Friday, April 18, 2008

Sacramento-area tech innovators say funds aren't drying up

This story is taken from Sacbee / Business.

Sacramento-area tech innovators say funds aren't drying up
By Mark Melnicoe -
Published 12:00 am PDT Friday, April 18, 2008

One area that has held up well amid the economic slowdown is emerging technology, but there could be a few clouds on the horizon, based on a report released Thursday.

The Silicon Valley Venture Capitalist Confidence Index declined sharply for the second straight quarter, bringing it to a reading of 3.22 on a 5-point scale, the lowest in the four-year history of the index.

Mark Cannice, a business professor at the University of San Francisco and author of the index, said it reflected a worsening situation for emerging private companies being purchased or going public.

"The financial market volatility has made exits or the sale of venture-backed firms more difficult early in 2008," he said in a telephone interview.

Nevertheless, local venture capitalists pronounced themselves confident that funding is not drying up in the Sacramento region.

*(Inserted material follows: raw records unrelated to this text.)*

(* ===================================================================== *)
(** ** Stable sorting                                                     *)
(* ===================================================================== *)

(** [Array.prototype.sort] is a stable sort, and so is the sort assumed of
    the persistence client: elements that the comparison does not separate
    keep their input order.  Both are modelled by insertion, driven by the
    test [gt x y], "x must come after y". *)
Section StableSort.
Context {A : Type} (gt : A -> A -> bool).

(** Insert [x], which precedes every element of [l] in the input. *)
Fixpoint insert_by (x : A) (l : list A) : list A :=
  match l with
  | [] => [x]
  | y :: l' => if gt x y then y :: insert_by x l' else x :: l
  end.

Fixpoint sort_by (l : list A) : list A :=
  match l with
  | [] => []
  | x :: l' => insert_by x (sort_by l')
  end.
End StableSort.

(* ===================================================================== *)
(** ** The coordinate distance function                                   *)
(* ===================================================================== *)

Module Geo.
Local Open Scope R_scope.

Record coords : Type := Coords { latitude : R; longitude : R }.

(** Equality of real numbers is decidable (classically). *)
#[global] Instance R_eq_dec : EqDecision R := Req_dec_T.

(** [Math.atan2(y, x)] *)
Definition atan2 (y x : R) : R :=
  if Rlt_dec 0 x then atan (y / x)
  else if Rlt_dec x 0 then
    (if Rle_dec 0 y then atan (y / x) + PI else atan (y / x) - PI)
  else if Rlt_dec 0 y then PI / 2
  else if Rlt_dec y 0 then - (PI / 2)
  else 0.

(** The haversine term [a] of [calculateDistance]. *)
Definition haversine (lat1 lon1 lat2 lon2 : R) : R :=
  let dLat := (lat2 - lat1) * PI / 180 in
  let dLon := (lon2 - lon1) * PI / 180 in
  sin (dLat / 2) * sin (dLat / 2) +
  cos (lat1 * PI / 180) * cos (lat2 * PI / 180) *
  sin (dLon / 2) * sin (dLon / 2).

(** [calculateDistance(lat1, lon1, lat2, lon2)], in kilometres, on real
    numbers.  [Math.sqrt] is the total square root of [R]: its two
    arguments lie in [0, 1] for all inputs (lemma [haversine_range] below),
    where the two agree.  [Doubles.calculateDistance] below is the
    function on doubles. *)
Definition calculateDistance (lat1 lon1 lat2 lon2 : R) : R :=
  let R_ := 6371 in
  let a := haversine lat1 lon1 lat2 lon2 in
  let c := 2 * atan2 (sqrt a) (sqrt (1 - a)) in
  R_ * c.

(** [parseFloat(d.toFixed(2))] for [d >= 0]: the nearest multiple of
    [0.01], a half rounding up. *)
Definition toFixed2 (d : R) : R := IZR (Int_part (d * 100 + / 2)) / 100.

(** [distance ? parseFloat(distance.toFixed(2)) : null]: the number [0]
    is falsy. *)
Definition roundedOrNull (distance : option R) : option R :=
  match distance with
  | Some d => if Req_dec_T d 0 then None else Some (toFixed2 d)
  | None => None
  end.

End Geo.

(* ===================================================================== *)
(** ** [calculateDistance] on doubles                                     *)
(* ===================================================================== *)

(** The numbers of the host language are the binary64 numbers of IEEE 754.
    [Geo] above idealises them as real numbers, which serves where only
    the presence and the order of the distances matter.  Here is
    [calculateDistance] on the numbers it runs on: the primitive floats,
    whose [+], [-], [*], [/] and square root are the correctly rounded
    operations of the standard, as the host language has them.
    [Math.sin], [Math.cos] and [Math.atan2] are left to the implementation
    by the language (their results are implementation-approximated), so
    they are parameters here. *)
Module Doubles.
Import PrimFloat.
Local Open Scope float_scope.

(** [Math.PI] *)
Definition PI : float := 0x1.921fb54442d18p+1.

(** An implementation of [Math.sin], [Math.cos] and [Math.atan2]. *)
Record math : Type := Math {
  sin : float -> float;
  cos : float -> float;
  atan2 : float -> float -> float
}.

(** What is used of an implementation.  The language requires
    [sin_zero] (the sine of [+0] is [+0]), [sin_not_finite] (the sine of
    [NaN], [Infinity] and [-Infinity] is [NaN]), [atan2_nan] (a [NaN]
    argument gives [NaN]) and [atan2_zero] ([atan2(+0, x)] is [+0] for
    [x > 0]).  [sin_odd] and [cos_range] (a cosine lies between -1 and 1)
    hold of the fdlibm routines that the engine of Node.js uses. *)
Record lawful (M : math) : Prop := Lawful {
  sin_zero : sin M 0 = 0;
  sin_not_finite : forall x, is_finite x = false -> sin M x = nan;
  sin_odd : forall x, sin M (- x) = - sin M x;
  cos_range : forall x, is_finite x = true -> (abs (cos M x) <=? 1) = true;
  atan2_nan : forall y x, is_nan y || is_nan x = true -> atan2 M y x = nan;
  atan2_zero : forall x, (0 <? x) = true -> atan2 M 0 x = 0
}.

(** The haversine term [a] of [calculateDistance]. *)
Definition haversine (M : math) (lat1 lon1 lat2 lon2 : float) : float :=
  let dLat := (lat2 - lat1) * PI / 180 in
  let dLon := (lon2 - lon1) * PI / 180 in
  sin M (dLat / 2) * sin M (dLat / 2) +
  cos M (lat1 * PI / 180) * cos M (lat2 * PI / 180) *
  sin M (dLon / 2) * sin M (dLon / 2).

(** [calculateDistance(lat1, lon1, lat2, lon2)] *)
Definition calculateDistance (M : math) (lat1 lon1 lat2 lon2 : float) : float :=
  let R_ := 6371 in
  let a := haversine M lat1 lon1 lat2 lon2 in
  let c := 2 * atan2 M (sqrt a) (sqrt (1 - a)) in
  R_ * c.

(** [x == y] on numbers: false as soon as one of them is [NaN]. *)
Definition equals (x y : float) : bool := (x =? y).

(** A number of magnitude below [2^k]: a zero, or a finite number whose
    mantissa and exponent add up to at most [k] binary digits. *)
Definition small (k : Z) (X : SpecFloat.spec_float) : Prop :=
  match X with
  | SpecFloat.S754_zero _ => True
  | SpecFloat.S754_finite _ m e => (Z.pos (SpecFloat.digits2_pos m) + e <= k)%Z
  | _ => False
  end.
(** A state of the matcher: the code unit before the position, the input
    from the position on, and the length of what has been matched. *)
Record pos : Type := mkPos {
  before : option ascii;
  rest : string;
  consumed : nat
}.

Definition Continuation : Type := pos -> option pos.

Definition word_at (c : option ascii) : bool :=
  match c with Some c => is_word_char c | None => false end.

Definition next_char (x : pos) : option ascii :=
  match rest x with String c _ => Some c | EmptyString => None end.

Definition advance (x : pos) : option (ascii * pos) :=
  match rest x with
  | String c s' => Some (c, mkPos (Some c) s' (S (consumed x)))
  | EmptyString => None
  end.

(** RepeatMatcher for a greedy quantifier; [max] is [None] for no upper
    bound.  The recursion is on [fuel], which [matcher] gives in excess. *)
Fixpoint repeat_matcher (m : pos -> Continuation -> option pos) (fuel : nat)
         (min : nat) (max : option nat) (x : pos) (c : Continuation) : option pos :=
  match fuel with
  | O => None
  | S fuel' =>
      if match max with Some O => true | _ => false end then c x
      else
        let d : Continuation := fun y =>
          if Nat.eqb min 0 && Nat.eqb (consumed y) (consumed x) then None
          else repeat_matcher m fuel' (pred min) (option_map pred max) y c in
        if negb (Nat.eqb min 0) then m x d
        else match m x d with
             | Some z => Some z
             | None => c x
             end
  end.

Definition enough (min : nat) (x : pos) : nat := min + String.length (rest x) + 1.

Fixpoint matcher (n : node) (x : pos) (c : Continuation) {struct n} : option pos :=
  match n with
  | Chr ch =>
      match advance x with
      | Some (d, y) => if Ascii.eqb d ch then c y else None
      | None => None
      end
  | Digit =>
      match advance x with
      | Some (d, y) => if is_digit d then c y else None
      | None => None
      end
  | WordBoundary =>
      if xorb (word_at (before x)) (word_at (next_char x)) then c x else None
  | Seq a b => matcher a x (fun y => matcher b y c)
  | Group a => matcher a x c
  | Repeat a min max => repeat_matcher (matcher a) (enough min x) min max x c
  end.
(** * RedAlert bot: wallet monitor, threat scorer and alert path

    Shallow embedding of
      - [src/services/transactionMonitor.js]  (class TransactionMonitor),
      - [src/services/threatAnalyzer.js]      (class ThreatAnalyzer),
      - [handleThreatDetected] of the bot front-end,
    followed by the properties of the monitoring engine.

    Conventions of the embedding.
      - JS numbers that hold scores, lamports, counters and millisecond
        clocks are integers in [Z].
      - A JS string is the [string] of its UTF-8 bytes. A test for an
        ASCII text inside a string gives the same answer on the bytes as on
        the UTF-16 code units, because no byte of a code point outside
        ASCII is an ASCII byte.
      - A JS [Map] is a [gmap]. Where the order of a map's entries and the
        position of a running [for ... of] loop matter, the registry is
        read through [Live], which keeps the entry slots next to the map.
      - [Date.now()] is an input [now] of every handler, read once per
        handler run.
      - Calls that leave the process (RPC node, AI service, JSON.parse) are
        inputs of the handler that makes them: the caller supplies what the
        collaborator answered, or that it threw.
      - An async handler runs from its call to its end, except for the
        health check of a sweep tick: [Live.performHealthCheck] lets a
        [stopMonitoring] of the wallet under check end while
        [await getAccountInfo] is pending. *)

From Stdlib Require Import ZArith Ascii String List Bool Lia.
From stdpp Require Import base option list gmap strings pretty fin_maps.
Import ListNotations.

Local Open Scope string_scope.
Local Open Scope Z_scope.

(** ** JS string primitives *)

Module JsString.

Definition lowerChar (c : ascii) : ascii :=
  let n := nat_of_ascii c in
  if (Nat.leb 65 n && Nat.leb n 90)%bool then ascii_of_nat (n + 32) else c.

(** [s.toLowerCase()]. Next to A-Z, two code points have a lower-case form
    that holds an ASCII letter: KELVIN SIGN (U+212A, bytes E2 84 AA) becomes
    [k], and LATIN CAPITAL LETTER I WITH DOT ABOVE (U+0130, bytes C4 B0)
    becomes [i] followed by COMBINING DOT ABOVE (U+0307, bytes CC 87). The
    lower-case form of any other code point outside ASCII lies outside
    ASCII, as the code point does; its bytes are kept as they are, since
    every reader of a lowered string looks for an ASCII text in it. *)
Fixpoint toLowerCase (s : string) : string :=
  match s with
  | EmptyString => EmptyString
  | String "226" (String "132" (String "170" s')) => String "k" (toLowerCase s')
  | String "196" (String "176" s') =>
      String "i" (String "204" (String "135" (toLowerCase s')))
  | String c s' => String (lowerChar c) (toLowerCase s')
  end.

(** The [/i] flag of a regular expression without the [u] flag: a
    character is compared by its upper-case form, unless that form is ASCII
    and the character is not, so only the ASCII letters fold. *)
Fixpoint foldCase (s : string) : string :=
  match s with
  | EmptyString => EmptyString
  | String c s' => String (lowerChar c) (foldCase s')
  end.

(** [startsWith s p]: [p] is a prefix of [s]. *)
Fixpoint startsWith (s p : string) : bool :=
  match p, s with
  | EmptyString, _ => true
  | String _ _, EmptyString => false
  | String a p', String b s' => if Ascii.eqb a b then startsWith s' p' else false
  end.

(** [includes s p] is JS [s.includes(p)]. *)
Fixpoint includes (s p : string) : bool :=
  match s with
  | EmptyString => startsWith EmptyString p
  | String _ s' => startsWith s p || includes s' p
  end.

Fixpoint drop (n : nat) (s : string) : string :=
  match n, s with
  | O, _ => s
  | S n', String _ s' => drop n' s'
  | S _, EmptyString => EmptyString
  end.

Definition isDigit (c : ascii) : bool :=
  let n := nat_of_ascii c in (Nat.leb 48 n && Nat.leb n 57)%bool.

(** The regex [.] refuses the four line terminators: LF, CR, LINE
    SEPARATOR (U+2028, bytes E2 80 A8) and PARAGRAPH SEPARATOR (U+2029,
    bytes E2 80 A9). *)
Definition isLineTerminator (s : string) : bool :=
  match s with
  | String "010" _ | String "013" _ => true
  | String "226" (String "128" (String c _)) =>
      (Ascii.eqb c "168" || Ascii.eqb c "169")%bool
  | _ => false
  end.

(** The greedy run [\d+] at the head of [s]. *)
Fixpoint takeDigits (s : string) : string :=
  match s with
  | String c s' => if isDigit c then String c (takeDigits s') else EmptyString
  | EmptyString => EmptyString
  end.

(** [.*?(\d+)] from the head of [s]: skip as few characters as possible,
    none of them a line terminator, then capture the digit run. *)
Fixpoint lazyThenDigits (s : string) : option string :=
  match s with
  | EmptyString => None
  | String c s' =>
      if isDigit c then Some (takeDigits s)
      else if isLineTerminator s then None
      else lazyThenDigits s'
  end.

(** Capture group 1 of [s.match(/transfer.*?(\d+)/i)], leftmost match. *)
Fixpoint matchTransferAmount (s : string) : option string :=
  match s with
  | EmptyString => None
  | String _ s' =>
      if startsWith (foldCase s) "transfer" then
        match lazyThenDigits (drop 8 s) with
        | Some d => Some d
        | None => matchTransferAmount s'
        end
      else matchTransferAmount s'
  end.

(** [parseInt] on a string of decimal digits. *)
Fixpoint parseDigits (acc : Z) (s : string) : Z :=
  match s with
  | EmptyString => acc
  | String c s' => parseDigits (10 * acc + (Z.of_nat (nat_of_ascii c) - 48)) s'
  end.

Definition parseInt (s : string) : Z := parseDigits 0 s.

(** The span of [s.match(/\{[\s\S]*\}/)]: from the first opening brace to
    the last closing brace after it. *)
Fixpoint uptoLastClose (s : string) : option string :=
  match s with
  | EmptyString => None
  | String c s' =>
      match uptoLastClose s' with
      | Some r => Some (String c r)
      | None => if Ascii.eqb c "}" then Some (String c EmptyString) else None
      end
  end.

Fixpoint matchBraces (s : string) : option string :=
  match s with
  | EmptyString => None
  | String c s' =>
      if Ascii.eqb c "{" then
        match uptoLastClose s' with
        | Some r => Some (String c r)
        | None => None
        end
      else matchBraces s'
  end.

End JsString.

Import JsString.

(** ** Data of the monitoring engine *)

Inductive Severity := CRITICAL | WARNING.

Inductive ThreatSource := AccountChange | TransactionAnalysis | HealthCheck.

(** An entry of [logs.logs]: a string, or a value without [toLowerCase]. *)
Inductive LogEntry := LogStr (s : string) | LogOther.

Record Logs := {
  signature : option string;
  logs : option (list LogEntry)
}.

Record TransactionMeta := {
  err : bool;
  postBalances : list Z;
  preBalances : list Z
}.

(** [accountKeys] is [transaction.transaction?.message?.accountKeys || []]. *)
Record Transaction := {
  meta : option TransactionMeta;
  accountKeys : list string
}.

Record AccountInfo := { lamports : Z }.

Record WalletInfo := {
  userId : Z;
  lastCheck : Z;
  transactionCount : Z;
  subscriptionId : option Z;
  logsSubscriptionId : option Z;
  lastActivity : option Z;
  hadAccount : option bool
}.

(** The parsed answer of the AI service; a field the JSON lacks is [None]. *)
Record AIAnalysis := {
  threatLevel : option string;
  confidence : option Z;
  aiThreats : option (list string);
  aiRecommendation : option string;
  explanation : option string
}.

Record ProfileSummary := {
  psTotalTransactions : Z;
  psAccountAge : Z;
  psPatterns : list string
}.

Record KnownThreat := {
  ktType : string;
  ktDescription : string;
  ktRiskLevel : string;
  matchedPatterns : list string
}.

(** The threat object, with the fields [combineAnalysis] may add. *)
Record Threat := {
  type : Severity;
  source : ThreatSource;
  riskScore : Z;
  threats : list string;
  timestamp : Z;
  threatSignature : option string;
  transaction : option Transaction;
  walletProfile : option ProfileSummary;
  aiAnalysis : option AIAnalysis;
  recommendation : option string;
  aiExplanation : option string;
  knownThreats : list KnownThreat
}.

Definition severityOf (score : Z) : Severity :=
  if 70 <=? score then CRITICAL else WARNING.

(** ** Heuristic risk scorer *)

(** The two locals of a scorer: [threats] and [riskScore]. *)
Record Acc := { accThreats : list string; accScore : Z }.

Definition acc0 : Acc := {| accThreats := []; accScore := 0 |}.

(** [threats.push(label); riskScore += w]. *)
Definition hit (label : string) (w : Z) (a : Acc) : Acc :=
  {| accThreats := accThreats a ++ [label]; accScore := accScore a + w |}.

Definition hitIf (c : bool) (label : string) (w : Z) (a : Acc) : Acc :=
  if c then hit label w a else a.

Definition knownPrograms : list string :=
  [ "system program"; "token program"; "associated token"; "spl-token";
    "jupiter"; "raydium"; "serum"; "orca" ].

Definition isKnownProgram (log : string) : bool :=
  let lowerLog := toLowerCase log in
  existsb (fun program => includes lowerLog program) knownPrograms.

Definition detectLargeTransfer (log : string) : bool :=
  match matchTransferAmount log with
  | Some digits => 1000000 <? parseInt digits
  | None => false
  end.
(** X16.  Saving and loading compose.  Suppose a successful write stores the
    text at its path and leaves every other path alone, the four key paths
    are distinct, and trimming leaves base64 text unchanged.  If
    [generateAndSaveKeys] returns normally, it returns the two generated pairs,
    and [loadKeys], run on the file system it left with the key directory set
    to the output directory and no signing private key in the environment,
    gives back exactly the four generated strings and writes nothing to the
    error console. *)
Theorem saved_keys_load_back
    (path_join : string -> string -> string) (trim : string -> string)
    (mkdirSync : gmap string FsEntry -> string -> Completion (gmap string FsEntry))
    (writeFileSync :
       gmap string FsEntry -> string -> string -> Completion (gmap string FsEntry))
    (signing encryption : KeyMaterial) (outputDir : option string)
    (env : gmap string string) (fs fs' : gmap string FsEntry)
    (console : list string) (saved : SavedKeys) :
  (forall f p c f', writeFileSync f p c = Normal f' ->
     f' !! p = Some (FsFile c) /\ forall q, q <> p -> f' !! q = f !! q) ->
  NoDup (map (path_join (default "./keys" outputDir))
           ["signing_private_key.b64"; "signing_public_key.b64";
            "encryption_private_key.b64"; "encryption_public_key.b64"]) ->
  (forall bs, trim (Base64.encode bs) = Base64.encode bs) ->
  truthy (env !! "ONDC_SIGNING_PRIVATE_KEY") = false ->
  keys_dir env = default "./keys" outputDir ->
  generateAndSaveKeys path_join mkdirSync writeFileSync signing encryption
    outputDir fs = (fs', console, Normal saved) ->
  saved = {| signingKeys := generateSigningKeyPair signing;
             encryptionKeys := generateEncryptionKeyPair encryption |}
  /\ loadKeys path_join trim env fs'
     = ({| signingPublicKey := Some (publicKey (signingKeys saved));
           signingPrivateKey := Some (privateKey (signingKeys saved));
           encryptionPublicKey := Some (publicKey (encryptionKeys saved));
           encryptionPrivateKey := Some (privateKey (encryptionKeys saved)) |}, []).
Proof.
  intros Hw Hnd Htrim Henv Hdir Hrun.
  unfold generateAndSaveKeys in Hrun. cbv zeta in Hrun.
  set (dir := default "./keys" outputDir) in *.
  destruct (if negb (existsSync fs dir) then mkdirSync fs dir else Normal fs)
    as [fs0 | e0]; [| discriminate Hrun].
  destruct (writeFileSync fs0 _ _) as [fs1 | e1] eqn:W1; [| discriminate Hrun].
  destruct (writeFileSync fs1 _ _) as [fs2 | e2] eqn:W2; [| discriminate Hrun].
  destruct (writeFileSync fs2 _ _) as [fs3 | e3] eqn:W3; [| discriminate Hrun].
  destruct (writeFileSync fs3 _ _) as [fs4 | e4] eqn:W4; [| discriminate Hrun].
  injection Hrun as <- _ <-.
  split; [reflexivity |]. cbn [signingKeys encryptionKeys].
  apply Hw in W1 as [R1 _]. apply Hw in W2 as [R2 K2].
  apply Hw in W3 as [R3 K3]. apply Hw in W4 as [R4 K4].
  cbn [map] in Hnd.
  apply NoDup_cons in Hnd as [N1 Hnd]. apply NoDup_cons in Hnd as [N2 Hnd].
  apply NoDup_cons in Hnd as [N3 _].
  repeat rewrite not_elem_of_cons in N1. repeat rewrite not_elem_of_cons in N2.
  repeat rewrite not_elem_of_cons in N3.
  destruct N1 as (N12 & N13 & N14 & _). destruct N2 as (N23 & N24 & _).
  destruct N3 as (N34 & _).
  assert (L4 : fs4 !! path_join dir "encryption_public_key.b64"
               = Some (FsFile (publicKey (generateEncryptionKeyPair encryption))))
    by exact R4.
  assert (L3 : fs4 !! path_join dir "encryption_private_key.b64"
               = Some (FsFile (privateKey (generateEncryptionKeyPair encryption))))
    by (rewrite K4 by assumption; exact R3).
  assert (L2 : fs4 !! path_join dir "signing_public_key.b64"
               = Some (FsFile (publicKey (generateSigningKeyPair signing))))
    by (rewrite K4, K3 by assumption; exact R2).
  assert (L1 : fs4 !! path_join dir "signing_private_key.b64"
               = Some (FsFile (privateKey (generateSigningKeyPair signing))))
    by (rewrite K4, K3, K2 by assumption; exact R1).
  unfold loadKeys. cbn [signingPrivateKey]. rewrite Henv. cbn [negb].
  fold (keys_dir env). rewrite Hdir. fold dir. cbv zeta.
  rewrite load_file_readable by (rewrite L1; discriminate).
  unfold and_then.
  rewrite load_file_readable by (rewrite L2; discriminate).
  rewrite load_file_readable by (rewrite L3; discriminate).
  rewrite load_file_readable by (rewrite L4; discriminate).
  rewrite L1, L2, L3, L4.
  destruct (generated_encryption_key_text encryption) as [-> ->].
  rewrite generated_public_key_text, generated_private_key_text, !Htrim.
  reflexivity.
Qed.
Lemma match_alt_Some s g n :
  match_alt s = Some (g, n) ->
  exists alt payload rest,
    s = alt ++ js "](data:image/" ++ payload ++ rparen :: rest /\
    Forall (fun c => is_line_terminator c = false) alt /\
    g = js "data:image/" ++ payload /\
    n = length alt + (13 + length payload + 1) /\
    payload <> [] /\ Forall (fun c => c <> rparen) payload.
Proof.
  assert (Htarget : forall t, match_target t = Some (g, n) ->
            exists alt payload rest,
              t = alt ++ js "](data:image/" ++ payload ++ rparen :: rest /\
              Forall (fun c => is_line_terminator c = false) alt /\
              g = js "data:image/" ++ payload /\
              n = length alt + (13 + length payload + 1) /\
              payload <> [] /\ Forall (fun c => c <> rparen) payload).
  { intros t Ht.
    apply match_target_Some in Ht as (payload & rest & -> & -> & -> & Hne & Hp).
    exists [], payload, rest. repeat split; [constructor|exact Hne|exact Hp]. }
  revert g n Htarget. induction s as [|c s IH]; intros g n Htarget; cbn [match_alt].
  - destruct (match_target []) as [[g' n']|] eqn:Ht; [|discriminate].
    intros [= <- <-]. exact (Htarget _ Ht).
  - destruct (match_target (c :: s)) as [[g' n']|] eqn:Ht.
    + intros [= <- <-]. exact (Htarget _ Ht).
    + destruct (is_line_terminator c) eqn:Hc; [discriminate|].
      destruct (match_alt s) as [[g' n']|] eqn:Ha; [|discriminate].
      intros [= <- <-].
      destruct (IH g' n') as (alt & payload & rest & -> & Halt & -> & -> & Hne & Hp).
      { intros t Ht'.
        apply match_target_Some in Ht' as (payload & rest & -> & -> & -> & Hne & Hp).
        exists [], payload, rest. repeat split; [constructor|exact Hne|exact Hp]. }
      { reflexivity. }
      exists (c :: alt), payload, rest.
      repeat split; [constructor; assumption|exact Hne|exact Hp].
Qed.

Lemma match_at_Some s g n :
  match_at s = Some (g, n) ->
  exists alt payload rest,
    s = image_reference alt payload ++ rest /\
    n = length (image_reference alt payload) /\
    g = js "data:image/" ++ payload /\
    Forall (fun c => is_line_terminator c = false) alt /\
    payload <> [] /\ Forall (fun c => c <> rparen) payload.
Proof.
  unfold match_at.
  destruct (strip_prefix _ s) as [s1|] eqn:Hp; [|discriminate].
  destruct (match_alt s1) as [[g' n']|] eqn:Ha; [|discriminate].
  intros [= <- <-]. apply strip_prefix_Some in Hp.
  apply match_alt_Some in Ha as (alt & payload & rest & -> & Halt & -> & -> & Hne & Hpl).
  exists alt, payload, rest. unfold image_reference.
  split.
  { rewrite Hp, <- !app_assoc. cbn [app]. reflexivity. }
  split.
  { rewrite !length_app. change (length (js "![")) with 2.
    change (length (js "](data:image/")) with 13. cbn [length]. lia. }
  repeat split; assumption.
Qed.

Lemma search_Some s i idx g e :
  search s i = Some (idx, g, e) ->
  exists text alt payload rest,
    s = text ++ image_reference alt payload ++ rest /\
    idx = i + length text /\
    e = idx + length (image_reference alt payload) /\
    g = js "data:image/" ++ payload /\
    Forall (fun c => is_line_terminator c = false) alt /\
    payload <> [] /\ Forall (fun c => c <> rparen) payload.
Proof.
  assert (Hat : forall t j g' n, match_at t = Some (g', n) ->
            Some (j, g', j + n) = Some (idx, g, e) ->
            exists text alt payload rest,
              t = text ++ image_reference alt payload ++ rest /\
              idx = j + length text /\
              e = idx + length (image_reference alt payload) /\
              g = js "data:image/" ++ payload /\
              Forall (fun c => is_line_terminator c = false) alt /\
              payload <> [] /\ Forall (fun c => c <> rparen) payload).
  { intros t j g' n Hm [= <- <- <-].
    apply match_at_Some in Hm as (alt & payload & rest & -> & -> & -> & H).
    exists [], alt, payload, rest. cbn [app length].
    repeat split; try apply H; lia. }
  revert i. induction s as [|c s IH]; intros i; cbn [search].
  - destruct (match_at []) as [[g' n']|] eqn:Hm; [|discriminate].
    apply (Hat _ _ _ _ Hm).
  - destruct (match_at (c :: s)) as [[g' n']|] eqn:Hm; [apply (Hat _ _ _ _ Hm)|].
    intros H. apply IH in H as (text & alt & payload & rest & -> & -> & -> & H).
    exists (c :: text), alt, payload, rest. cbn [app length].
    repeat split; try apply H; lia.
Qed.

Lemma image_reference_length alt payload : 2 <= length (image_reference alt payload).
Proof.
  unfold image_reference. rewrite length_app. change (length (js "![")) with 2. lia.
Qed.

Scott Lenet, a founder and managing director at DFJ Frontier, said economic cycles aren't really what matter when it comes to VC investing.

"It's all about finding great entrepreneurs with a great business idea, no matter what state the economy is in," he said.

"Even the guys who are worried right now are going to keep investing," Lenet said. "Sometimes when people are a little bit nervous, that's when the best investments get made."

Cannice's report noted that only five venture-backed companies nationwide were able to move to initial public offerings during the first quarter. That's the lowest number in nearly five years. And only 56 venture companies were acquired by bigger firms in the first quarter – a 10-year low, according to the National Venture Capital Association.

Those meager results are a result of volatility in the public markets, analysts agree. And they have venture capitalists rethinking their investments in these small, startup companies – mainly information technology and life science firms.

"It is in a sense a further spread of the credit crisis," Cannice said. "The credit crisis essentially slowed down the public half of the capital markets. The venture capitalists … weren't affected immediately. It is now seeping into their business model."

Sacramento's KeyEye Communications, once a high-flier among local VC-backed firms, folded last month when it ran out of venture funding. CEO Mike McConnell complained that "VCs' lack of confidence" left his firm high and dry.

But Cameron Lewis is seeking venture funding now for VuStik, his West Sacramento-based company. It produces a device that uses near-infrared light to help medical practitioners better identify veins before putting a needle in them.

Lewis said he's not encountering any unusual resistance in seeking his Round A funding.

"If you've got a quality product, if you've developed the attributes of that product, that's what's important," he said.

Longtime local venture capitalist Roger Akers cited what he saw as a key difference between Silicon Valley and Sacramento.

"Investors in the Sacramento region are more opportunistic and less strategic in their approach to what they invest in, so as a result they look for good deals and good management teams that are going to flourish in our economy and take a longer-term view," he said.

Silicon Valley supplies a large share of the nation's VC funding – as much as 40 percent, analysts say.

While the confidence level there has dropped, the funds continue to raise money. The NVCA reported Monday that $6.3 billion was raised by venture firms nationwide in the first quarter, the same as the fourth quarter of 2007.

That money will get invested in entrepreneurial companies at some point, Cannice noted. But the timing and the terms may well change, he said.

He also saw a silver lining for those investing seed money to get companies off the ground.

"Early-stage investors are somewhat more optimistic," he said, "because they're looking three, four or five years down the road. In that way, it's not a bad time to invest in early-stage (ventures) because they don't have to worry about an exit for a couple, three years. And also, valuations have come down because they're getting more of the company."